> **Supplied entries**
::::
(** * rabbitmq_exporter: the polling core of [main.go]

    A shallow embedding of the exporter's mapping functions
    ([getOverview], [getNumberOfMessages]), its decoders, the per-node
    poll cycle ([requestData], [runRequestLoop]) and the supervisor
    ([updateNodesStats]), followed by the properties of the specification
    that concern them.

    Go's panics are the program's error channel (the fetcher panics on a
    transport error, the poll cycle recovers), so the embedding threads a
    state through a small state-and-panic monad: a panic keeps the state
    reached so far, exactly as the Go runtime keeps the writes made before
    it. *)

From Stdlib Require Import ZArith Lia Ascii.
From Stdlib Require Import Floats.SpecFloat.
From stdpp Require Import base option list strings gmap.

Local Open Scope Z_scope.
Local Open Scope string_scope.

(** ** float64

    Go's [float64] is IEEE 754 binary64; the Standard Library's
    [spec_float] at precision 53 and maximal exponent 1024 is that format,
    with [SFadd] its round-to-nearest-even addition. *)

Definition float64 : Type := spec_float.

Definition f64_prec : Z := 53.
Definition f64_emax : Z := 1024.

(** [0.0], the zero value of [float64]. *)
Definition f64_zero : float64 := S754_zero false.

(** [x + y] on [float64]. *)
Definition f64_add (x y : float64) : float64 := SFadd f64_prec f64_emax x y.

(** The [float64] nearest to an integer, as the JSON decoder produces for
    an integer literal. *)
Definition f64_of_Z (z : Z) : float64 :=
  binary_normalize f64_prec f64_emax z 0 false.

(** ** Decoded JSON

    What [encoding/json] stores into an [interface{}]: [nil], [bool],
    [float64], [string], [[]interface{}] and [map[string]interface{}]. *)

#[local] Unset Elimination Schemes.
Inductive json : Type :=
  | JNull
  | JBool (b : bool)
  | JNum (f : float64)
  | JStr (s : string)
  | JArr (l : list json)
  | JObj (m : gmap string json).
#[local] Set Elimination Schemes.

(** A [map[string]interface{}]; the nil map reads like the empty one. *)
Abbreviation jobject := (gmap string json).

(** The type assertion [v.(float64)] in its comma-ok reading. *)
Definition as_float64 (v : option json) : option float64 :=
  match v with
  | Some (JNum f) => Some f
  | _ => None
  end.

(** The type assertion [v.(string)] in its comma-ok reading. *)
Definition as_string (v : option json) : option string :=
  match v with
  | Some (JStr s) => Some s
  | _ => None
  end.

(** The type assertion [v.(map[string]interface{})] in its comma-ok
    reading. *)
Definition as_object (v : option json) : option jobject :=
  match v with
  | Some (JObj m) => Some m
  | _ => None
  end.

(** ** Metrics

    The sixteen metric vectors declared at the top of [main.go], each with
    the single label [node]. *)

Inductive MetricKind : Type := Gauge | Counter.

Inductive Metric : Type :=
  | connectionsTotal
  | channelsTotal
  | queuesTotal
  | consumersTotal
  | exchangesTotal
  | messagesTotal
  | messagesCounter
  | messagesReadyCounter
  | messagesUnacknowledgedCounter
  | messageStatsPublishCounter
  | messageStatsAckCounter
  | messageStatsDeliverCounter
  | messageStatsConfirmCounter
  | messageStatsRedeliverCounter
  | messageStatsDeliverGetCounter
  | messageStatsDeliverNoAckCounter.

Definition namespace : string := "rabbitmq".

Definition metric_kind (m : Metric) : MetricKind :=
  match m with
  | connectionsTotal | channelsTotal | queuesTotal
  | consumersTotal | exchangesTotal | messagesTotal => Gauge
  | _ => Counter
  end.

Definition metric_subsystem (m : Metric) : string :=
  match m with
  | connectionsTotal | channelsTotal | queuesTotal
  | consumersTotal | exchangesTotal | messagesTotal => ""
  | messagesCounter | messagesReadyCounter
  | messagesUnacknowledgedCounter => "messages"
  | _ => "message_stats"
  end.

Definition metric_name (m : Metric) : string :=
  match m with
  | connectionsTotal => "connections_total"
  | channelsTotal => "channels_total"
  | queuesTotal => "queues_total"
  | consumersTotal => "consumers_total"
  | exchangesTotal => "exchanges_total"
  | messagesTotal => "messages_total"
  | messagesCounter => "messages"
  | messagesReadyCounter => "messages_ready"
  | messagesUnacknowledgedCounter => "messages_unacknowledged"
  | messageStatsPublishCounter => "messages_published"
  | messageStatsAckCounter => "messages_acked"
  | messageStatsDeliverCounter => "messages_delivered"
  | messageStatsConfirmCounter => "messages_confirmed"
  | messageStatsRedeliverCounter => "messages_redelivered"
  | messageStatsDeliverGetCounter => "messages_delivered_get"
  | messageStatsDeliverNoAckCounter => "messages_delivered_no_ack"
  end.

Definition metric_index (m : Metric) : nat :=
  match m with
  | connectionsTotal => 0
  | channelsTotal => 1
  | queuesTotal => 2
  | consumersTotal => 3
  | exchangesTotal => 4
  | messagesTotal => 5
  | messagesCounter => 6
  | messagesReadyCounter => 7
  | messagesUnacknowledgedCounter => 8
  | messageStatsPublishCounter => 9
  | messageStatsAckCounter => 10
  | messageStatsDeliverCounter => 11
  | messageStatsConfirmCounter => 12
  | messageStatsRedeliverCounter => 13
  | messageStatsDeliverGetCounter => 14
  | messageStatsDeliverNoAckCounter => 15
  end%nat.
::::
> **Work to be completed**
Repeat the data precisely, line by line.

> **Solution for this problem**
(** * rabbitmq_exporter: the polling core of [main.go]

    A shallow embedding of the exporter's mapping functions
    ([getOverview], [getNumberOfMessages]), its decoders, the per-node
    poll cycle ([requestData], [runRequestLoop]) and the supervisor
    ([updateNodesStats]), followed by the properties of the specification
    that concern them.

    Go's panics are the program's error channel (the fetcher panics on a
    transport error, the poll cycle recovers), so the embedding threads a
    state through a small state-and-panic monad: a panic keeps the state
    reached so far, exactly as the Go runtime keeps the writes made before
    it. *)

From Stdlib Require Import ZArith Lia Ascii.
From Stdlib Require Import Floats.SpecFloat.
From stdpp Require Import base option list strings gmap.

Local Open Scope Z_scope.
Local Open Scope string_scope.

(** ** float64

    Go's [float64] is IEEE 754 binary64; the Standard Library's
    [spec_float] at precision 53 and maximal exponent 1024 is that format,
    with [SFadd] its round-to-nearest-even addition. *)

Definition float64 : Type := spec_float.

Definition f64_prec : Z := 53.
Definition f64_emax : Z := 1024.

(** [0.0], the zero value of [float64]. *)
Definition f64_zero : float64 := S754_zero false.

(** [x + y] on [float64]. *)
Definition f64_add (x y : float64) : float64 := SFadd f64_prec f64_emax x y.

(** The [float64] nearest to an integer, as the JSON decoder produces for
    an integer literal. *)
Definition f64_of_Z (z : Z) : float64 :=
  binary_normalize f64_prec f64_emax z 0 false.

(** ** Decoded JSON

    What [encoding/json] stores into an [interface{}]: [nil], [bool],
    [float64], [string], [[]interface{}] and [map[string]interface{}]. *)

#[local] Unset Elimination Schemes.
Inductive json : Type :=
  | JNull
  | JBool (b : bool)
  | JNum (f : float64)
  | JStr (s : string)
  | JArr (l : list json)
  | JObj (m : gmap string json).
#[local] Set Elimination Schemes.

(** A [map[string]interface{}]; the nil map reads like the empty one. *)
Abbreviation jobject := (gmap string json).

(** The type assertion [v.(float64)] in its comma-ok reading. *)
Definition as_float64 (v : option json) : option float64 :=
  match v with
  | Some (JNum f) => Some f
  | _ => None
  end.

(** The type assertion [v.(string)] in its comma-ok reading. *)
Definition as_string (v : option json) : option string :=
  match v with
  | Some (JStr s) => Some s
  | _ => None
  end.

(** The type assertion [v.(map[string]interface{})] in its comma-ok
    reading. *)
Definition as_object (v : option json) : option jobject :=
  match v with
  | Some (JObj m) => Some m
  | _ => None
  end.

(** ** Metrics

    The sixteen metric vectors declared at the top of [main.go], each with
    the single label [node]. *)

Inductive MetricKind : Type := Gauge | Counter.

Inductive Metric : Type :=
  | connectionsTotal
  | channelsTotal
  | queuesTotal
  | consumersTotal
  | exchangesTotal
  | messagesTotal
  | messagesCounter
  | messagesReadyCounter
  | messagesUnacknowledgedCounter
  | messageStatsPublishCounter
  | messageStatsAckCounter
  | messageStatsDeliverCounter
  | messageStatsConfirmCounter
  | messageStatsRedeliverCounter
  | messageStatsDeliverGetCounter
  | messageStatsDeliverNoAckCounter.

Definition namespace : string := "rabbitmq".

Definition metric_kind (m : Metric) : MetricKind :=
  match m with
  | connectionsTotal | channelsTotal | queuesTotal
  | consumersTotal | exchangesTotal | messagesTotal => Gauge
  | _ => Counter
  end.

Definition metric_subsystem (m : Metric) : string :=
  match m with
  | connectionsTotal | channelsTotal | queuesTotal
  | consumersTotal | exchangesTotal | messagesTotal => ""
  | messagesCounter | messagesReadyCounter
  | messagesUnacknowledgedCounter => "messages"
  | _ => "message_stats"
  end.

Definition metric_name (m : Metric) : string :=
  match m with
  | connectionsTotal => "connections_total"
  | channelsTotal => "channels_total"
  | queuesTotal => "queues_total"
  | consumersTotal => "consumers_total"
  | exchangesTotal => "exchanges_total"
  | messagesTotal => "messages_total"
  | messagesCounter => "messages"
  | messagesReadyCounter => "messages_ready"
  | messagesUnacknowledgedCounter => "messages_unacknowledged"
  | messageStatsPublishCounter => "messages_published"
  | messageStatsAckCounter => "messages_acked"
  | messageStatsDeliverCounter => "messages_delivered"
  | messageStatsConfirmCounter => "messages_confirmed"
  | messageStatsRedeliverCounter => "messages_redelivered"
  | messageStatsDeliverGetCounter => "messages_delivered_get"
  | messageStatsDeliverNoAckCounter => "messages_delivered_no_ack"
  end.

Definition metric_index (m : Metric) : nat :=
  match m with
  | connectionsTotal => 0
  | channelsTotal => 1
  | queuesTotal => 2
  | consumersTotal => 3
  | exchangesTotal => 4
  | messagesTotal => 5
  | messagesCounter => 6
  | messagesReadyCounter => 7
  | messagesUnacknowledgedCounter => 8
  | messageStatsPublishCounter => 9
  | messageStatsAckCounter => 10
  | messageStatsDeliverCounter => 11
  | messageStatsConfirmCounter => 12
  | messageStatsRedeliverCounter => 13
  | messageStatsDeliverGetCounter => 14
  | messageStatsDeliverNoAckCounter => 15
  end%nat.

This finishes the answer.